START SOURCE DATA

(** The address in slot [k] of the inode, allocating a block if it is zero. *)
Definition addr_or_alloc (i k : nat) (dev : Z) : M fs Z :=
  let! a := get_addr i k in
  if negb (a =? 0) then ret a
  else
    let! bn := on_blk (Bmap.alloc sb dev) in
    set_addr i k bn ;;
    ret bn.

(** The entry [k] of the block [bn] of addresses: the value read, while a
    block allocated for a zero entry is only stored. *)
Definition entry_of (dev bn k : Z) : M fs Z :=
  let! g := on_blk (blk_read dev bn) in
  let! d := on_blk (blk_data g) in
  let data_bn := read_word d k in
  (if data_bn =? 0 then
     let! freed := on_blk (Bmap.alloc sb dev) in
     let! d := on_blk (blk_data g) in
     on_blk (blk_set g (write_word d k freed)) ;;
     on_blk (blk_log g)
   else ret tt) ;;
  on_blk (blk_drop g) ;;
  ret data_bn.

Definition bmap (i : nat) (offset : Z) : M fs Z :=
  let! '(dev, _) := get_valid i in
  if offset <? Z.of_nat NDIRECT then addr_or_alloc i (Z.to_nat offset) dev
  else
    let offset := offset ⊟ Z.of_nat NDIRECT in
    if offset <? NINDIRECT then
      let! indirect_bn := addr_or_alloc i NDIRECT dev in
      entry_of dev indirect_bn offset
    else
      let offset := offset ⊟ NINDIRECT in
      if offset <? NDINDIRECT * NINDIRECT then
        let! d_indirect_bn := addr_or_alloc i (NDIRECT + 1) dev in
        let! indirect_bn := entry_of dev d_indirect_bn (offset / NDINDIRECT) in
        entry_of dev indirect_bn (offset `mod` NDINDIRECT)
      else panic "bmap: out of range".

(** ** Reading and writing contents *)

Definition either_copy_out (dst : buffer) (pos : Z) (bs : list Z) : M fs unit :=
  match dst with
  | Kernel _ => ret tt
  | User va => on_user (copy_to_user (va ⊞ pos) bs)
  end.
Definition either_copy_in (src : buffer) (pos n : Z) : M fs (list Z) :=
  match src with
  | Kernel bs => ret (take (Z.to_nat n) (drop (Z.to_nat pos) bs))
  | User va => on_user (copy_from_user (va ⊞ pos) n)
  end.

(** Rounds of [readi] and [writei]: every one but the last ends at a block
    boundary. *)
Definition rounds (n : Z) : nat := Z.to_nat (n / BSIZE + 2).

(** The loop of [readi]; [done] bytes were copied, [acc] are their values. *)
Fixpoint readi_loop (fuel : nat) (i : nat) (dev : Z) (dst : buffer) (done offset n : Z)
    (acc : list Z) : M fs (list Z) :=
  if 0 <? n then
    match fuel with
    | O => out_of_fuel
    | S fuel =>
        let read_n := Z.min (BSIZE - offset `mod` BSIZE) n in
        let! bn := bmap i (offset / BSIZE) in
        let! g := on_blk (blk_read dev bn) in
        let! d := on_blk (blk_data g) in
        let bs := take (Z.to_nat read_n) (drop (Z.to_nat (offset `mod` BSIZE)) d) in
        either_copy_out dst done bs ;;
        on_blk (blk_drop g) ;;
        readi_loop fuel i dev dst (done ⊞ read_n) (offset ⊞ read_n) (n ⊟ read_n) (acc ++ bs)
    end
  else ret acc.

(** [Ok]: how many bytes were read, and their values. *)
Definition readi (i : nat) (dst : buffer) (offset n : Z) : M fs (result (Z * list Z)) :=
  let! '(dev, _) := get_valid i in
  match checked_add offset n with
  | None => ret (Err "")
  | Some end_ =>
      let! di := get_dinode i in
      let n := if size di <? end_ then size di ⊟ offset else n in
      let! bs := readi_loop (rounds n) i dev dst 0 offset n [] in
      ret (Ok (n, bs))
  end.

Fixpoint writei_loop (fuel : nat) (i : nat) (dev : Z) (src : buffer) (done offset n : Z) : M fs Z :=
  if 0 <? n then
    match fuel with
    | O => out_of_fuel
    | S fuel =>
        let write_n := Z.min n (BSIZE - offset `mod` BSIZE) in
        let! bn := bmap i (offset / BSIZE) in
        let! g := on_blk (blk_read dev bn) in
        let! bs := either_copy_in src done write_n in
        let! d := on_blk (blk_data g) in
        on_blk (blk_set g (splice (Z.to_nat (offset `mod` BSIZE)) bs d)) ;;
        on_blk (blk_log g) ;;
        on_blk (blk_drop g) ;;
        writei_loop fuel i dev src (done ⊞ write_n) (offset ⊞ write_n) (n ⊟ write_n)
    end
  else ret offset.

Definition writei (i : nat) (src : buffer) (offset n : Z) : M fs (result unit) :=
  let! '(dev, _) := get_valid i in
  let! di := get_dinode i in
  if size di <? offset then ret (Err "")
  else
    match checked_add offset n with
    | None => ret (Err "")
    | Some end_ =>
        if MAXFILE * BSIZE <? end_ then ret (Err "")
        else
          let! offset := writei_loop (rounds n) i dev src 0 offset n in
          let! di := get_dinode i in
          (if size di <? offset then
             assert (offset <? 2 ^ 32) "TryFromIntError" ;;
             set_dinode i (mkDinode (typ di) (major di) (minor di) (nlink di) offset (addrs di))
           else ret tt) ;;
          iupdate i ;;
          ret (Ok tt)
    end.

Definition stati (i : nat) : M fs FileStat :=
  let! '(dev, inum) := get_valid i in
  let! di := get_dinode i in
  ret (mkStat (as_i32 dev) inum (typ di) (nlink di) (size di)).

(** ** Truncation and [iput] *)

Definition itrunc_direct (i : nat) (dev : Z) (k : nat) : M fs unit :=
  let! a := get_addr i k in
  if 0 <? a then on_blk (Bmap.free sb dev a) ;; set_addr i k 0 else ret tt.

Definition itrunc (i : nat) : M fs unit :=
  let! '(dev, _) := get_valid i in
  mfor (seq 0 NDIRECT) (itrunc_direct i dev) ;;
  let! a := get_addr i NDIRECT in
  (if 0 <? a then
     let! g := on_blk (blk_read dev a) in
     mfor (seqZ 0 NINDIRECT) (fun k =>
       let! d := on_blk (blk_data g) in
       let bn := read_word d k in
       if negb (bn =? 0) then on_blk (Bmap.free sb dev bn) else ret tt) ;;
     on_blk (blk_drop g) ;;
     on_blk (Bmap.free sb dev a) ;;
     set_addr i NDIRECT 0
   else ret tt) ;;
  let! di := get_dinode i in
  set_dinode i (mkDinode (typ di) (major di) (minor di) (nlink di) 0 (addrs di)) ;;
  iupdate i.

Definition iput (i : nat) : M fs unit :=
  let! m := get_meta i in
  (if refcnt m =? 1 then
     lock_slot i ;;
     let! x := get_slot i in
     if bool_decide (is_Some (s_valid x)) && (nlink (s_dinode x) =? 0) then
       itrunc i ;;
       let! di := get_dinode i in
       set_dinode i (mkDinode Empty (major di) (minor di) (nlink di) (size di) (addrs di)) ;;
       iupdate i ;;
       set_valid i None ;;
       unlock_slot i
     else unlock_slot i
   else ret tt) ;;
  let! m := get_meta i in
  set_meta i (mkMeta (m_dev m) (m_inum m) (refcnt m ⊟ 1)).

(** The drop of an [Inode]. *)
Definition drop_inode (ip : Inode) : M fs unit := iput (i_index ip).

(** ** Directories *)

(** [readi(false, &mut de, off, size_of::<DirEnt>())] *)
Definition read_dirent (i : nat) (off : Z) (de : DirEnt) : M fs (result DirEnt) :=
  let! r := readi i (Kernel []) off DE_SIZE in
  ret (match r with
       | Ok (_, bs) => Ok (dirent_of (splice 0 bs (dirent_bytes de)))
       | Err msg => Err msg
       end).

(** The comparison loop of [dirlookup]: equal up to and including a zero. *)
Fixpoint name_eq (a b : list Z) : bool :=
  match a, b with
  | x :: a, y :: b => if negb (x =? y) then false else if x =? 0 then true else name_eq a b
  | _, _ => false
  end.

Fixpoint dirlookup_loop (i : nat) (dev : Z) (name : list Z) (de : DirEnt) (offs : list Z)
    : M fs (option (Inode * Z)) :=
  match offs with
  | [] => ret None
  | off :: offs =>
      let! r := read_dirent i off de in
      match r with
      | Err _ => panic "dirlookup: read"
      | Ok de =>
          if de_inum de =? 0 then dirlookup_loop i dev name de offs
          else if name_eq (de_name de) name then
            let! ip := iget dev (de_inum de) in ret (Some (ip, off))
          else dirlookup_loop i dev name de offs
      end
  end.

Definition dirlookup (i : nat) (name : list Z) : M fs (option (Inode * Z)) :=
  let! '(dev, _) := get_valid i in
  let! di := get_dinode i in
  if decide (typ di <> Directory) then panic "dirlookup not DIR"
  else dirlookup_loop i dev name dirent_empty (step_by 0 (size di) DE_SIZE).

Fixpoint available_loop (i : nat) (sz : Z) (de : DirEnt) (offs : list Z) : M fs (result (Z * DirEnt)) :=
  match offs with
  | [] => ret (Ok (sz, de))
  | off :: offs =>
      let! r := read_dirent i off de in
      match r with
      | Err _ => ret (Err "failed to read entry in directory inode")
      | Ok de => if de_inum de =? 0 then ret (Ok (off, de)) else available_loop i sz de offs
      end
  end.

END SOURCE DATA

**INSTRUCTIONS FOR THE TASK:**
Lines to set down from above: the line with "if offset <? Z.of_nat", the line with "let offset := offset ⊟ NINDIRECT in", and every line between, each exactly as written.

**RESPONSE:**
  if offset <? Z.of_nat NDIRECT then addr_or_alloc i (Z.to_nat offset) dev
  else
    let offset := offset ⊟ Z.of_nat NDIRECT in
    if offset <? NINDIRECT then
      let! indirect_bn := addr_or_alloc i NDIRECT dev in
      entry_of dev indirect_bn offset
    else
      let offset := offset ⊟ NINDIRECT in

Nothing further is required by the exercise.